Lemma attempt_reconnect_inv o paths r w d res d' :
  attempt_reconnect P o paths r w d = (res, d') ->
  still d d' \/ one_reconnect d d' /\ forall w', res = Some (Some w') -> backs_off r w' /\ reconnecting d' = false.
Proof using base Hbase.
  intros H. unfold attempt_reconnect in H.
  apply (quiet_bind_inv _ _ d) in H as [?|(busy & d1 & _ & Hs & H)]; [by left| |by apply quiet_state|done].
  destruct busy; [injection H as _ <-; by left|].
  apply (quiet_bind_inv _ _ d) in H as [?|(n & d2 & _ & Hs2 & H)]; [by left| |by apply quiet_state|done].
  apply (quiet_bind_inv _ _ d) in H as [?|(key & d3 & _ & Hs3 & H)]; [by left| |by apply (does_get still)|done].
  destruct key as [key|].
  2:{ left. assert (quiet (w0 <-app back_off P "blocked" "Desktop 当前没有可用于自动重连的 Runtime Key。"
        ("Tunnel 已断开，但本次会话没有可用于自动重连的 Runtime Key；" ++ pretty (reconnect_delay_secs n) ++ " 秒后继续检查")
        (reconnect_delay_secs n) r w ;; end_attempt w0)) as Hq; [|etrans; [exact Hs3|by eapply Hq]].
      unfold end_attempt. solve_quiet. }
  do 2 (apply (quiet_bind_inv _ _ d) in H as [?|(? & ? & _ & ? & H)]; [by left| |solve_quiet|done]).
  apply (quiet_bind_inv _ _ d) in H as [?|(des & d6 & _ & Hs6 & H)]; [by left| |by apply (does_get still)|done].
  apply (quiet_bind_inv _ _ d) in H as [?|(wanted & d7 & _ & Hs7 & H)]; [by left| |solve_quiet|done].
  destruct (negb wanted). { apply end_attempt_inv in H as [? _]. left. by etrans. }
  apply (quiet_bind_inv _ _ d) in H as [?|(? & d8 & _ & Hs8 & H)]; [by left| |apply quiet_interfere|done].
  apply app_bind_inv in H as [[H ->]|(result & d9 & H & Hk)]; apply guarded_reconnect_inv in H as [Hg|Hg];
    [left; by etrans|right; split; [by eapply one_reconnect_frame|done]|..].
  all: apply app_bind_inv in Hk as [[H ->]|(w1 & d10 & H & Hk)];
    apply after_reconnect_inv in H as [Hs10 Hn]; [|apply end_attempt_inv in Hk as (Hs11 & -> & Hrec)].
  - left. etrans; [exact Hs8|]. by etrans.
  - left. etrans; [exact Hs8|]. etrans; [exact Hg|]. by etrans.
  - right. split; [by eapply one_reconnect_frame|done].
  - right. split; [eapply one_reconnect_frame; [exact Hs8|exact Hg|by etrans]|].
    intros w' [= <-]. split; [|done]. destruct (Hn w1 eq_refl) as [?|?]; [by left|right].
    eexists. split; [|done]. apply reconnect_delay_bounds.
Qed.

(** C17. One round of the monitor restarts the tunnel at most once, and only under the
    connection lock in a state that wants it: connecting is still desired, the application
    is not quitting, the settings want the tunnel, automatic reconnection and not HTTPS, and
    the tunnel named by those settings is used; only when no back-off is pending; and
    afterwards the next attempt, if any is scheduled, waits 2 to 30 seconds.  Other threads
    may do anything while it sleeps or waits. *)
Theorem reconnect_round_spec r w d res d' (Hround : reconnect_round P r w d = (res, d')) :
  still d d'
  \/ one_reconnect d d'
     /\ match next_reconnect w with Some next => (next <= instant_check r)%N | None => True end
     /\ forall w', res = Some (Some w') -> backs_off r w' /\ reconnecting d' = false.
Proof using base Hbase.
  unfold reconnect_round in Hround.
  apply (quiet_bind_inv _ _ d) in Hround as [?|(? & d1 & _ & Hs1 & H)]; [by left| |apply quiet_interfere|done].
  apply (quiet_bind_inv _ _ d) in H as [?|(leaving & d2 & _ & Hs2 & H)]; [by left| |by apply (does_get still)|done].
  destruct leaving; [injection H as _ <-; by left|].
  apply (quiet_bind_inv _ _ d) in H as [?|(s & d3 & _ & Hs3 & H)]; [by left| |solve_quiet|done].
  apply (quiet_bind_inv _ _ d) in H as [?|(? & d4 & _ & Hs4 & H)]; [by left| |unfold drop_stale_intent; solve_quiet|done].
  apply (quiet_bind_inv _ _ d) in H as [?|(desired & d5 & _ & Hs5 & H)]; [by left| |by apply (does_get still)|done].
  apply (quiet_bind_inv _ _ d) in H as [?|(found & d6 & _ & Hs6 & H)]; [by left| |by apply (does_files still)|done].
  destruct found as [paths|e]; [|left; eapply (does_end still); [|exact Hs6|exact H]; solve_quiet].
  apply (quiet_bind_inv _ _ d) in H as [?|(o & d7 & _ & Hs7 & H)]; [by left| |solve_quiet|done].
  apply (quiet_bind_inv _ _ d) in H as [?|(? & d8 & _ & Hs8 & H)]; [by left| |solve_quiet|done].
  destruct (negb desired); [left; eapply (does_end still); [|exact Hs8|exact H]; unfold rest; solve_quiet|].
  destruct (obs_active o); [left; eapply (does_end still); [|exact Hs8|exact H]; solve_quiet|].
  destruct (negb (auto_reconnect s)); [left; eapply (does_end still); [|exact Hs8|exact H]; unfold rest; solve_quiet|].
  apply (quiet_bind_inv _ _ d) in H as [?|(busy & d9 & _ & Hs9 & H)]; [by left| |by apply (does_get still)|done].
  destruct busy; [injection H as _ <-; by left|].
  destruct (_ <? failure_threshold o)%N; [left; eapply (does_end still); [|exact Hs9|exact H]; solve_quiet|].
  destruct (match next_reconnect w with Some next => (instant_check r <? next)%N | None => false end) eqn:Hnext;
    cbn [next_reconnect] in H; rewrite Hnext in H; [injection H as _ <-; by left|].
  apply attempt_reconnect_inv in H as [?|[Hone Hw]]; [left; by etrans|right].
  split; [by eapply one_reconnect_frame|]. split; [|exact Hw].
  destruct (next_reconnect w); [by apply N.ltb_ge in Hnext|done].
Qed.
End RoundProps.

== What you have to do ==
Only the lines from the beginning of the material above through the line with "intros H. unfold attempt_reconnect in H." are wanted; extract them exactly.

== Written answer ==
Lemma attempt_reconnect_inv o paths r w d res d' :
  attempt_reconnect P o paths r w d = (res, d') ->
  still d d' \/ one_reconnect d d' /\ forall w', res = Some (Some w') -> backs_off r w' /\ reconnecting d' = false.
Proof using base Hbase.
  intros H. unfold attempt_reconnect in H.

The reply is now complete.